§ Task goal
Reproduce the entries below exactly, but only from the line containing "Definition requested_before (a" to the line containing "Definition publicProfile (u", inclusive.

[Exercise input — start]

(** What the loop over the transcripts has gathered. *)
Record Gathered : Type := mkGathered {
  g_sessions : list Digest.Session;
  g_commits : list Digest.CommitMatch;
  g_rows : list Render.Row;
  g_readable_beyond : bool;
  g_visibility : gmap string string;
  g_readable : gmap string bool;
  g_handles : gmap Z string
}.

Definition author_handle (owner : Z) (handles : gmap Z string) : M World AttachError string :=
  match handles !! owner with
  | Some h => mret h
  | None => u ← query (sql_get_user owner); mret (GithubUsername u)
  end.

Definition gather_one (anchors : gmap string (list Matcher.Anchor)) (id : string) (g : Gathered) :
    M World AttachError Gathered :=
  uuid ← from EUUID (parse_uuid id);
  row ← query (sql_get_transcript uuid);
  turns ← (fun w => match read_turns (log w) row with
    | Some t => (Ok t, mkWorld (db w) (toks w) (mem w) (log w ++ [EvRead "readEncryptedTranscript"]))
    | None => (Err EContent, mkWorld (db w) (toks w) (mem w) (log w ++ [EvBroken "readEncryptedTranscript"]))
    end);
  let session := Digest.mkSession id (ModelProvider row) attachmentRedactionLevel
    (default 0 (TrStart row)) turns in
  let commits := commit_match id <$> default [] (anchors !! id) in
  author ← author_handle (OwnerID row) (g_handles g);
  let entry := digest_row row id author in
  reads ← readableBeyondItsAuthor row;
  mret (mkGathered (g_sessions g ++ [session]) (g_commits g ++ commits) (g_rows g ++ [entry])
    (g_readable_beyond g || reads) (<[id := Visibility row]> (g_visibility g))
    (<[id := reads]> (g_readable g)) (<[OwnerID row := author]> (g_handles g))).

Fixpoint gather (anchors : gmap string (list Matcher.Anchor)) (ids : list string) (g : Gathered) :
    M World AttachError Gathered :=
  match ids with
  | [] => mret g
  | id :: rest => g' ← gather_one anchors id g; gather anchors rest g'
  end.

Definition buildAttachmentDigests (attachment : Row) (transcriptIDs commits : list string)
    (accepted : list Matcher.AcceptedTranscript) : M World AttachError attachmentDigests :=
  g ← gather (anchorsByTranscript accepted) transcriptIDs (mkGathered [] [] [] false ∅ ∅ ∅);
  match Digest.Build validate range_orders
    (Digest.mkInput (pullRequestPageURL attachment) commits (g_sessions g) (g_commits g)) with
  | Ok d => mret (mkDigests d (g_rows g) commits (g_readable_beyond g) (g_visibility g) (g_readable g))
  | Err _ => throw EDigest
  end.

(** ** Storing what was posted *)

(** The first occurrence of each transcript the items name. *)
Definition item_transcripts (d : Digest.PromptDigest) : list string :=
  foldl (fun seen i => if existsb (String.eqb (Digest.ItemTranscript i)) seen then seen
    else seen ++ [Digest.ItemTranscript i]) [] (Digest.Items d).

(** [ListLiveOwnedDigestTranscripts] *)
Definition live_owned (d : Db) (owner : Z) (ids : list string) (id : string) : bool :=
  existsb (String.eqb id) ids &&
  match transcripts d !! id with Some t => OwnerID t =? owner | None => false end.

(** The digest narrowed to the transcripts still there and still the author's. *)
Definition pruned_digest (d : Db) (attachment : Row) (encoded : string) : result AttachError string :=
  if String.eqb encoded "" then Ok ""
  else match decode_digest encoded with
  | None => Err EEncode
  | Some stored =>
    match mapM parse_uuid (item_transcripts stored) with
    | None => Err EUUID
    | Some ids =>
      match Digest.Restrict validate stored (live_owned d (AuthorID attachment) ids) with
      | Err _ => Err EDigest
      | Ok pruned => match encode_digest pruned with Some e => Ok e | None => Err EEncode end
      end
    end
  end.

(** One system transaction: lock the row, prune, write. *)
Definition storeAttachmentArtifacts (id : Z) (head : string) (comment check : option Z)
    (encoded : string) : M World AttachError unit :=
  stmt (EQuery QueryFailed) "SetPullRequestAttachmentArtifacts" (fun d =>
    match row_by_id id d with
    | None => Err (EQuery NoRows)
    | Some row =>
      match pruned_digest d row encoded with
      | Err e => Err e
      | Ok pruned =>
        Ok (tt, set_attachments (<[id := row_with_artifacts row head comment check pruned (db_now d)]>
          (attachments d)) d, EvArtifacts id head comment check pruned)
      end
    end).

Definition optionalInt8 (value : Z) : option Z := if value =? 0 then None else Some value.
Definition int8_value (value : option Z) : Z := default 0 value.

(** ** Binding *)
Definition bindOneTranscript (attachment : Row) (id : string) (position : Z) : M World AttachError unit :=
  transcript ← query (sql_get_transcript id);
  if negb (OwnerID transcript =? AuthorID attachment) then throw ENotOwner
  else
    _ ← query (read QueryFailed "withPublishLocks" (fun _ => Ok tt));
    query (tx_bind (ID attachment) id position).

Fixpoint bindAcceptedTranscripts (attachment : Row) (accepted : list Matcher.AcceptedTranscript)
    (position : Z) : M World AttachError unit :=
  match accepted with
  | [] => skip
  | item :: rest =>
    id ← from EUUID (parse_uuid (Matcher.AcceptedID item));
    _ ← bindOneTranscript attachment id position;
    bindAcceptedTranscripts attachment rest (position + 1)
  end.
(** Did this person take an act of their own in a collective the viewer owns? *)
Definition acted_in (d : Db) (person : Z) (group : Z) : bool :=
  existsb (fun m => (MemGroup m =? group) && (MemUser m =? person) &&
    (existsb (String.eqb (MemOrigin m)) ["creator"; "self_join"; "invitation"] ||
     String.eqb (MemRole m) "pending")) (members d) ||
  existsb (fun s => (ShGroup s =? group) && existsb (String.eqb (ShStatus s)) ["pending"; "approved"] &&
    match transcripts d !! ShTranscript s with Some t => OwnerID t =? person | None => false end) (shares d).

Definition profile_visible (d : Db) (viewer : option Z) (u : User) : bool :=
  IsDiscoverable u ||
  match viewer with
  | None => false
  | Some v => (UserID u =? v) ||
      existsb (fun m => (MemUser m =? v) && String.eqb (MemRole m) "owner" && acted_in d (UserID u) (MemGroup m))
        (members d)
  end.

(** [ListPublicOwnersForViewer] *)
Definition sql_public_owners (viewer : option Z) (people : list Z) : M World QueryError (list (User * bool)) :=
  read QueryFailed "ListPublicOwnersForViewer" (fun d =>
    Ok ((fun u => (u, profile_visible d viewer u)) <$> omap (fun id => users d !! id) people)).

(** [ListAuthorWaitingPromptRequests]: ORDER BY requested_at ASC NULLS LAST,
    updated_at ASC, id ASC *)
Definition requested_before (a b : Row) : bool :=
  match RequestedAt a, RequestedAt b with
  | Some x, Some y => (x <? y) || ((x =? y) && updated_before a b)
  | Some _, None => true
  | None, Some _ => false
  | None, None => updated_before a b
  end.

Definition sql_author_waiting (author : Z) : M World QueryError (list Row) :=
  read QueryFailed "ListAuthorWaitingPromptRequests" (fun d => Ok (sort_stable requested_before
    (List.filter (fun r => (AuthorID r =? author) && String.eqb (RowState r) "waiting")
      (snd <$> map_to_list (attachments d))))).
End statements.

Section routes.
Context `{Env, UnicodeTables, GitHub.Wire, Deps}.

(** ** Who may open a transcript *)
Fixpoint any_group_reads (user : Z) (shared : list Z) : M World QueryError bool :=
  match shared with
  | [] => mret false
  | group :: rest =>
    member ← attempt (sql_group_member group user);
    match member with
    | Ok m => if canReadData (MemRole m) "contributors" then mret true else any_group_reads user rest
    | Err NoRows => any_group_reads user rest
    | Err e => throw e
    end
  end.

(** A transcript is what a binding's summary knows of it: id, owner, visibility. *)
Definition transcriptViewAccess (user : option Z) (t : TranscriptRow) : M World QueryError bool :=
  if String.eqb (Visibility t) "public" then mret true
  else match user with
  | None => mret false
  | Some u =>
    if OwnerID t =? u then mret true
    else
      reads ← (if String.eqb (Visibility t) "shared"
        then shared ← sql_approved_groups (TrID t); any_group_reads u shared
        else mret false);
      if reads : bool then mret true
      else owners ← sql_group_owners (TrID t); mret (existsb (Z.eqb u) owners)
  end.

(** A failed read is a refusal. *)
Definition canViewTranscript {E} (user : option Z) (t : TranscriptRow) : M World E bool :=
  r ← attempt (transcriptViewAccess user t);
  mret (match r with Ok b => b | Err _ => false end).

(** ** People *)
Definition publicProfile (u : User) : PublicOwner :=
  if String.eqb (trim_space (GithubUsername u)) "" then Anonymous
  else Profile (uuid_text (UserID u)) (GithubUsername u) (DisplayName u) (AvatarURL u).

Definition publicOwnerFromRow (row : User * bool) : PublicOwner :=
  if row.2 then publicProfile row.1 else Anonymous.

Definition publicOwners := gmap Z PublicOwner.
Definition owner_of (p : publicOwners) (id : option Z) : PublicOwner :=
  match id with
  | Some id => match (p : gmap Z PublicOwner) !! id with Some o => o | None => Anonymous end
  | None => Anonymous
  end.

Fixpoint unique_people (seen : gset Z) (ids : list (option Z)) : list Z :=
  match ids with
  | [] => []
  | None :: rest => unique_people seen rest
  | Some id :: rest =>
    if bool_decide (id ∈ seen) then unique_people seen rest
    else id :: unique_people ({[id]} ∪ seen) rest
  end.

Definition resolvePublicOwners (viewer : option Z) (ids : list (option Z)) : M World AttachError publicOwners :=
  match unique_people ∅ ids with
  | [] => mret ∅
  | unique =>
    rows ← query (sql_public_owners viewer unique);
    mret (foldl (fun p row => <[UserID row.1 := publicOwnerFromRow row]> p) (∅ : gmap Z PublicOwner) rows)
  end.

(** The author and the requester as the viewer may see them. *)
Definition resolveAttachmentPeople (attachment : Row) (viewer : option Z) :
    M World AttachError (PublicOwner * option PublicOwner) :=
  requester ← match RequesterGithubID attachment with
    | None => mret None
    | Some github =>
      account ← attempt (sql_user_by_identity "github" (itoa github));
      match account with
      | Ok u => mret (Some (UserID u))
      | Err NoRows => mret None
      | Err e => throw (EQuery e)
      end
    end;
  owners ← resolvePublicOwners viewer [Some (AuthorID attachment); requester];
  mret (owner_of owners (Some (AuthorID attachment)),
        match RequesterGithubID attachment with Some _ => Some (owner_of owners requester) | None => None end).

[Exercise input — finish]

§ Response to this exercise
Definition requested_before (a b : Row) : bool :=
  match RequestedAt a, RequestedAt b with
  | Some x, Some y => (x <? y) || ((x =? y) && updated_before a b)
  | Some _, None => true
  | None, Some _ => false
  | None, None => updated_before a b
  end.

Definition sql_author_waiting (author : Z) : M World QueryError (list Row) :=
  read QueryFailed "ListAuthorWaitingPromptRequests" (fun d => Ok (sort_stable requested_before
    (List.filter (fun r => (AuthorID r =? author) && String.eqb (RowState r) "waiting")
      (snd <$> map_to_list (attachments d))))).
End statements.

Section routes.
Context `{Env, UnicodeTables, GitHub.Wire, Deps}.

(** ** Who may open a transcript *)
Fixpoint any_group_reads (user : Z) (shared : list Z) : M World QueryError bool :=
  match shared with
  | [] => mret false
  | group :: rest =>
    member ← attempt (sql_group_member group user);
    match member with
    | Ok m => if canReadData (MemRole m) "contributors" then mret true else any_group_reads user rest
    | Err NoRows => any_group_reads user rest
    | Err e => throw e
    end
  end.

(** A transcript is what a binding's summary knows of it: id, owner, visibility. *)
Definition transcriptViewAccess (user : option Z) (t : TranscriptRow) : M World QueryError bool :=
  if String.eqb (Visibility t) "public" then mret true
  else match user with
  | None => mret false
  | Some u =>
    if OwnerID t =? u then mret true
    else
      reads ← (if String.eqb (Visibility t) "shared"
        then shared ← sql_approved_groups (TrID t); any_group_reads u shared
        else mret false);
      if reads : bool then mret true
      else owners ← sql_group_owners (TrID t); mret (existsb (Z.eqb u) owners)
  end.

(** A failed read is a refusal. *)
Definition canViewTranscript {E} (user : option Z) (t : TranscriptRow) : M World E bool :=
  r ← attempt (transcriptViewAccess user t);
  mret (match r with Ok b => b | Err _ => false end).

(** ** People *)
Definition publicProfile (u : User) : PublicOwner :=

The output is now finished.